**INPUT DATA**.
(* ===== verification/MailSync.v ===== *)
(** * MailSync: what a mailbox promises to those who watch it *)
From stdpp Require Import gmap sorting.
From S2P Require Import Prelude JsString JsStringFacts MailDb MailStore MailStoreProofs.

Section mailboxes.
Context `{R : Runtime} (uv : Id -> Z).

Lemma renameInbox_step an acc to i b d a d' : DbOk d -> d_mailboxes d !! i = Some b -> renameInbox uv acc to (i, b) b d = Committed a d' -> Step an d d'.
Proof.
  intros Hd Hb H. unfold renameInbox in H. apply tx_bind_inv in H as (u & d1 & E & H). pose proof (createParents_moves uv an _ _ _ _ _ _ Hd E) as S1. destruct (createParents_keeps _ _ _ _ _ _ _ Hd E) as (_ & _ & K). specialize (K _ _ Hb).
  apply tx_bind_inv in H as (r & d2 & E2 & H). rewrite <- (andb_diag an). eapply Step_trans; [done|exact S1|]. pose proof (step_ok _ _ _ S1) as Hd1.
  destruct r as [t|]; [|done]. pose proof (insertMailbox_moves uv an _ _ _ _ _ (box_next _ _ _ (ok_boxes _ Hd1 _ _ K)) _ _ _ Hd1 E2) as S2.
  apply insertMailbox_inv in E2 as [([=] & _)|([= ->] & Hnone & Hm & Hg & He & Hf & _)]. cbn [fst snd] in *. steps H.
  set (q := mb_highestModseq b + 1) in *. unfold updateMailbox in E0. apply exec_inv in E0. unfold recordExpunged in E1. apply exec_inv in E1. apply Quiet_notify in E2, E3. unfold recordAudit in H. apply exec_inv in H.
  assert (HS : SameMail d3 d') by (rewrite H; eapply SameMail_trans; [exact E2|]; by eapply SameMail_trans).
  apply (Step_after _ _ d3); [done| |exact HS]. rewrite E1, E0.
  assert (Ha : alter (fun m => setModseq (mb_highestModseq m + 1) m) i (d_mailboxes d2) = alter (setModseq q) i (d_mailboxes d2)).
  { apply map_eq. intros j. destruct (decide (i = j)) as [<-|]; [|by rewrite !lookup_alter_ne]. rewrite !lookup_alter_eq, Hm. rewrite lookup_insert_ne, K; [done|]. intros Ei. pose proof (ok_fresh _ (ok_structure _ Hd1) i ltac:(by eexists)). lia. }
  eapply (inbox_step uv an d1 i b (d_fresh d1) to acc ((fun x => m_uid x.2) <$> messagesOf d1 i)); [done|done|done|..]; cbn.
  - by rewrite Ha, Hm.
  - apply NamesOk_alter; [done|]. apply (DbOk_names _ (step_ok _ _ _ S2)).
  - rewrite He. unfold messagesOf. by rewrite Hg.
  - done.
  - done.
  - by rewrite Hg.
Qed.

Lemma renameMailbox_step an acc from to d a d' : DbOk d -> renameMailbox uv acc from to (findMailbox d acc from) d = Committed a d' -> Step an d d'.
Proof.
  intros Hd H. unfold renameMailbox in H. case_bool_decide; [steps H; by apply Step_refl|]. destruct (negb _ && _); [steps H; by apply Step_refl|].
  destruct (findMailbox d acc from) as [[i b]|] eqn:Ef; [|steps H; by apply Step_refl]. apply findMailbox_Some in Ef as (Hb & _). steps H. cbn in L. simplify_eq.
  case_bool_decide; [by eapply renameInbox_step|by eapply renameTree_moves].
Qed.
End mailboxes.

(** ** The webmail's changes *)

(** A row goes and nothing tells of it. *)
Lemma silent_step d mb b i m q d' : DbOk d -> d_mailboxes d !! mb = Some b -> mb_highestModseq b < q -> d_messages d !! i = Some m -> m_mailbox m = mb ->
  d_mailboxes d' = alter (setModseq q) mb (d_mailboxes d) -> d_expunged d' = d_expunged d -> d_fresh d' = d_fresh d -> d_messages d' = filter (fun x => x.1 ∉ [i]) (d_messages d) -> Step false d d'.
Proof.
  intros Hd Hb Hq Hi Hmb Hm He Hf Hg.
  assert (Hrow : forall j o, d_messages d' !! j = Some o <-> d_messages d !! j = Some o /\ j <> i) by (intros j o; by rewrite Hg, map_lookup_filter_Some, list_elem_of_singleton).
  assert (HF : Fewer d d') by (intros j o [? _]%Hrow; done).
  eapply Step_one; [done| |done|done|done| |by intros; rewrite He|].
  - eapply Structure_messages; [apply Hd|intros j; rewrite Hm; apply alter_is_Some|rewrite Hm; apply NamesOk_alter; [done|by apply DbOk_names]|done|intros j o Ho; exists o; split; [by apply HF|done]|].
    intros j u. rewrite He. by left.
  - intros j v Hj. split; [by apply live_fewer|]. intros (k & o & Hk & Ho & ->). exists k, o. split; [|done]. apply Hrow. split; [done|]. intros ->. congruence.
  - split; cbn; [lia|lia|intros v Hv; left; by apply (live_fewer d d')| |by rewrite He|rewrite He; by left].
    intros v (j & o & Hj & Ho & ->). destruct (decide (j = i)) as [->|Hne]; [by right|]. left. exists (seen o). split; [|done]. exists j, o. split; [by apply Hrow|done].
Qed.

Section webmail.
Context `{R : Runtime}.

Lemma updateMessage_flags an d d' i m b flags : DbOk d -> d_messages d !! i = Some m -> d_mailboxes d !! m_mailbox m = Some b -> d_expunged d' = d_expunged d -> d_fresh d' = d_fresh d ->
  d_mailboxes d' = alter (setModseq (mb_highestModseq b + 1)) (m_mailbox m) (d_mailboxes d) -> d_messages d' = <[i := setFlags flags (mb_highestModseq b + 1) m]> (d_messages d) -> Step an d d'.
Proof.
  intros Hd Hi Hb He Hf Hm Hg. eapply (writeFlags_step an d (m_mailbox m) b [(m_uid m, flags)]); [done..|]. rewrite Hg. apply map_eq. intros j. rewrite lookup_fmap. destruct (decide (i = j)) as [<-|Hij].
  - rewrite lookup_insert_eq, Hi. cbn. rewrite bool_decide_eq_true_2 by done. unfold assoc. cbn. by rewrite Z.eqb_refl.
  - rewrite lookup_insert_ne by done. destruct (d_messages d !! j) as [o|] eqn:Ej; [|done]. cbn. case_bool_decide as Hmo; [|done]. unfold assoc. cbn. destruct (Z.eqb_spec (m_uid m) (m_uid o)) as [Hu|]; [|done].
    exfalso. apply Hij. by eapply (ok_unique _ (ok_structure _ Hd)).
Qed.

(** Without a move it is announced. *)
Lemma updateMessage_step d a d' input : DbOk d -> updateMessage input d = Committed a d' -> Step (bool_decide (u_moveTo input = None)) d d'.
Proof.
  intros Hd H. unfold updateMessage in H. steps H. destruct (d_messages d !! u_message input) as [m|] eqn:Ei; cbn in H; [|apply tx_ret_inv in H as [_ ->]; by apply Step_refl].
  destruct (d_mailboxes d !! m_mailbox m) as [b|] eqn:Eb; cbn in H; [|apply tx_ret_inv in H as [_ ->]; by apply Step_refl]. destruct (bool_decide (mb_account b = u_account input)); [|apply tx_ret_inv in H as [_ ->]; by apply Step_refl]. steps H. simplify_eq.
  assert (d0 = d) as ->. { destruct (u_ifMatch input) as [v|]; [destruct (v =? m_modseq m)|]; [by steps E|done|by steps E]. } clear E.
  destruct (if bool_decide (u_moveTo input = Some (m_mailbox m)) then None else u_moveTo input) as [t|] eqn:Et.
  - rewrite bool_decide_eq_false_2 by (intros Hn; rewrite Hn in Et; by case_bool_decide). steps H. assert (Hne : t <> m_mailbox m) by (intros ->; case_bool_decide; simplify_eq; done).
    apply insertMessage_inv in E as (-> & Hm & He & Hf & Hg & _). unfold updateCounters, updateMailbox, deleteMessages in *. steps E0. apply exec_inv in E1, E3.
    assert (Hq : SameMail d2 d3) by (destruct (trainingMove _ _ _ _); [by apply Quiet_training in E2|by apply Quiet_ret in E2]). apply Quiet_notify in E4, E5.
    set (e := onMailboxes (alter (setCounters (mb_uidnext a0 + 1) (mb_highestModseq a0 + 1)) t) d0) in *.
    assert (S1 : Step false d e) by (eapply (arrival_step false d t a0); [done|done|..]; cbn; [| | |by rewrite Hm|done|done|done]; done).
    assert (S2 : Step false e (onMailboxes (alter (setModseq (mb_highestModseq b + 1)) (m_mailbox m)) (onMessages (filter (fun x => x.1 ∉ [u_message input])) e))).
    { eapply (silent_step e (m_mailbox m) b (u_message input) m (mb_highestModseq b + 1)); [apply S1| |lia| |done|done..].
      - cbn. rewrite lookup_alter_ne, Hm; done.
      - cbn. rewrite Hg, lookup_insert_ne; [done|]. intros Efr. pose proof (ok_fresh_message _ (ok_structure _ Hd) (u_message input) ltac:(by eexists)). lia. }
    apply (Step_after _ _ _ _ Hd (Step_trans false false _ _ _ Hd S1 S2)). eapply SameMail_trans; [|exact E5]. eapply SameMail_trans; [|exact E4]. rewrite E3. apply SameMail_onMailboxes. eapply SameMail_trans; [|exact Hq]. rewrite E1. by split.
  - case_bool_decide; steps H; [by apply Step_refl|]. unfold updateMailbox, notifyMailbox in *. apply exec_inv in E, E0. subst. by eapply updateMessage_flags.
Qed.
---
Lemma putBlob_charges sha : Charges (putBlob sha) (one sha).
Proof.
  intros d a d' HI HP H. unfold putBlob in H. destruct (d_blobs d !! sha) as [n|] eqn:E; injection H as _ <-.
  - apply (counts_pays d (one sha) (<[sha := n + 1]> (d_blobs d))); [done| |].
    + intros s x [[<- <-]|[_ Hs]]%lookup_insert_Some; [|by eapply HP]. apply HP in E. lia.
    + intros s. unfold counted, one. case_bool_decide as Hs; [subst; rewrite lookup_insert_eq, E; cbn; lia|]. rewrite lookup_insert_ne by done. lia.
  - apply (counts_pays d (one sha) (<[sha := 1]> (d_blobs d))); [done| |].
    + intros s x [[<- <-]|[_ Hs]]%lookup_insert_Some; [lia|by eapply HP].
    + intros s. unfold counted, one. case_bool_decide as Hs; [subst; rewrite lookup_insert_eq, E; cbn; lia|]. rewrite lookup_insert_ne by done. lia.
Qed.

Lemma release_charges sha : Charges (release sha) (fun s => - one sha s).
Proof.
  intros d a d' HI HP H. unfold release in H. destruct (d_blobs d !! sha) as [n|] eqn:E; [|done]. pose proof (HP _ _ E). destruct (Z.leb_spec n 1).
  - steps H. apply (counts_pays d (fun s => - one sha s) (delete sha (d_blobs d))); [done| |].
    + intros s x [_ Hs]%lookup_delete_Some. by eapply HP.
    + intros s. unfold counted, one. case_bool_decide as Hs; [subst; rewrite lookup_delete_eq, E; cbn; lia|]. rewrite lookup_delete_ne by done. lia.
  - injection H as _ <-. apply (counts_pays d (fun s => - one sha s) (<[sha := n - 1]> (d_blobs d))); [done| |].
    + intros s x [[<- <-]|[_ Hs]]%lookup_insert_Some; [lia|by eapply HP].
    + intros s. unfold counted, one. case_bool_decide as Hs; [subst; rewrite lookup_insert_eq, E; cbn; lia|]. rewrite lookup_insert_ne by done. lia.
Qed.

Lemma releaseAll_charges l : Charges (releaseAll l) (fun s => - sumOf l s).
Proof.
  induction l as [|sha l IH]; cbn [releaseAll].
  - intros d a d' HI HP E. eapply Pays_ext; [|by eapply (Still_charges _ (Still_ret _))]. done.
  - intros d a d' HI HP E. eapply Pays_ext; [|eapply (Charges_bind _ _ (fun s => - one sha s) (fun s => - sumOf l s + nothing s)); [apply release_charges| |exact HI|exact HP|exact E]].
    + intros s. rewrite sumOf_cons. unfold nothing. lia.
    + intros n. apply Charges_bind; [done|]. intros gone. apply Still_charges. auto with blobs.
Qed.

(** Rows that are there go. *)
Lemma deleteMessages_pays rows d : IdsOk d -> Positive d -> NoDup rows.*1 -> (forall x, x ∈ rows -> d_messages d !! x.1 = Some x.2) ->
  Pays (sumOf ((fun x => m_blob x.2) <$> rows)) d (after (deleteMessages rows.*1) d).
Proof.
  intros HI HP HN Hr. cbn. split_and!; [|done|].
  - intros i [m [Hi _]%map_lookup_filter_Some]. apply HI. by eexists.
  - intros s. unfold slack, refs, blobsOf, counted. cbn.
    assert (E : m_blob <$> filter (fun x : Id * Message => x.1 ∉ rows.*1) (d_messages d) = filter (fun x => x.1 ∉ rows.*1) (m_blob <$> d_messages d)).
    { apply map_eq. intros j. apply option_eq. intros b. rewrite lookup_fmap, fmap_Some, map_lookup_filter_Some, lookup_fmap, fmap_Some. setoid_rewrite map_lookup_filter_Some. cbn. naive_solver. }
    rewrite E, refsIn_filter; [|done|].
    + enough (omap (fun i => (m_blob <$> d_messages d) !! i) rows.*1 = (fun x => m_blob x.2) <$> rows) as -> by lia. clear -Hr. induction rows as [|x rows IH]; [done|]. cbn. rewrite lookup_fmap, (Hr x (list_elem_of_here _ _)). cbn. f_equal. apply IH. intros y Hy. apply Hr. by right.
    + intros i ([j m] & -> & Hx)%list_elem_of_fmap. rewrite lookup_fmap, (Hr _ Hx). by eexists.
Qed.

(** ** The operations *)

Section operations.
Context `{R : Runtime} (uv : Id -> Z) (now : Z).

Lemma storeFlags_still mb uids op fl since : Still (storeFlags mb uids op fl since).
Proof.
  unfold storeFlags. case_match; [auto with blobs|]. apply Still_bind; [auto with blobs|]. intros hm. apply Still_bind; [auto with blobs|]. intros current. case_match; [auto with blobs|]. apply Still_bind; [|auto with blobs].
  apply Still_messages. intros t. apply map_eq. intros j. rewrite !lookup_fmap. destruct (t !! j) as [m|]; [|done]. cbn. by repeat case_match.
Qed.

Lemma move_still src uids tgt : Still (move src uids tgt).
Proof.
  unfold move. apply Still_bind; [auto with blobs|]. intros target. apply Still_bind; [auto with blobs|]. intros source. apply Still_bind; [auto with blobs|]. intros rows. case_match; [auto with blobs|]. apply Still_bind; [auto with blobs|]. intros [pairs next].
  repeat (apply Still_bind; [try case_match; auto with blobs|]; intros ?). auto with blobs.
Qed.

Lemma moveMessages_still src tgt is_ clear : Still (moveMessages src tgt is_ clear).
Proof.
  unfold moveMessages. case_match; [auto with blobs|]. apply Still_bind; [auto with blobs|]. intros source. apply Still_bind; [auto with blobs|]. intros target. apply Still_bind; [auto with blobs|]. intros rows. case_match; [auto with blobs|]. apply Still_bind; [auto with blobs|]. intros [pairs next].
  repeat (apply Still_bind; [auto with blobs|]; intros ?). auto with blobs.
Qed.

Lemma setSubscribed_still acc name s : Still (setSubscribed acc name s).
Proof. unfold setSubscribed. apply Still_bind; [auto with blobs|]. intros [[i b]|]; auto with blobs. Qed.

**EXERCISE BRIEF**.
The lines in the entries above that carry the word "putBlob" must be copied.

**YOUR SOLUTION**.
Lemma putBlob_charges sha : Charges (putBlob sha) (one sha).
  intros d a d' HI HP H. unfold putBlob in H. destruct (d_blobs d !! sha) as [n|] eqn:E; injection H as _ <-.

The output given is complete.